BEGIN

(** The tool of the notebook against a service that finds one page. *)
Lemma C7_run_returns_one_entry_per_hit_example :
  fst (MyBingSearch._run (MyBingSearch.mk 5)
         "Who won the 2023 superbowl and who was the MVP?"
         (bing_world one_hit)) =
  Return [[("snippet", "Kansas City won"); ("title", "Super Bowl LVII");
           ("link", "https://www.nfl.com/")]].
Proof.
  destruct (C7_run_returns_one_entry_per_hit (MyBingSearch.mk 5)
              "Who won the 2023 superbowl and who was the MVP?"
              (bing_world one_hit) "secret"
              "https://api.bing.microsoft.com/v7.0/search"
              [[("name", "Super Bowl LVII"); ("url", "https://www.nfl.com/");
                ("snippet", "Kansas City won")]]
              (conj eq_refl eq_refl) eq_refl eq_refl)
    as (entries & E & _).
  reflexivity.
Defined.

(** C8, as stated, fails: the tool of the notebook, handed a query of
    three blanks, sends it on; and a tool built with [k = 0] asks the
    service for zero results. *)
Lemma C8_forbidden_requests_are_sent :
  Exists forbidden_request
    (requests (snd (MyBingSearch._run (MyBingSearch.mk 5) "   "
                      (bing_world one_hit))))
  /\ Exists forbidden_request
       (requests (snd (MyBingSearch._run (MyBingSearch.mk 0) "oil supply"
                         (bing_world one_hit)))).
Proof.
  split; apply Exists_cons_hd.
  - left. reflexivity.
  - right. cbn. lia.
Qed.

END

● Aim of the exercise: From the entries above, collect every line with the string "notebook" in it.

● Task solution:
(** The tool of the notebook against a service that finds one page. *)
(** C8, as stated, fails: the tool of the notebook, handed a query of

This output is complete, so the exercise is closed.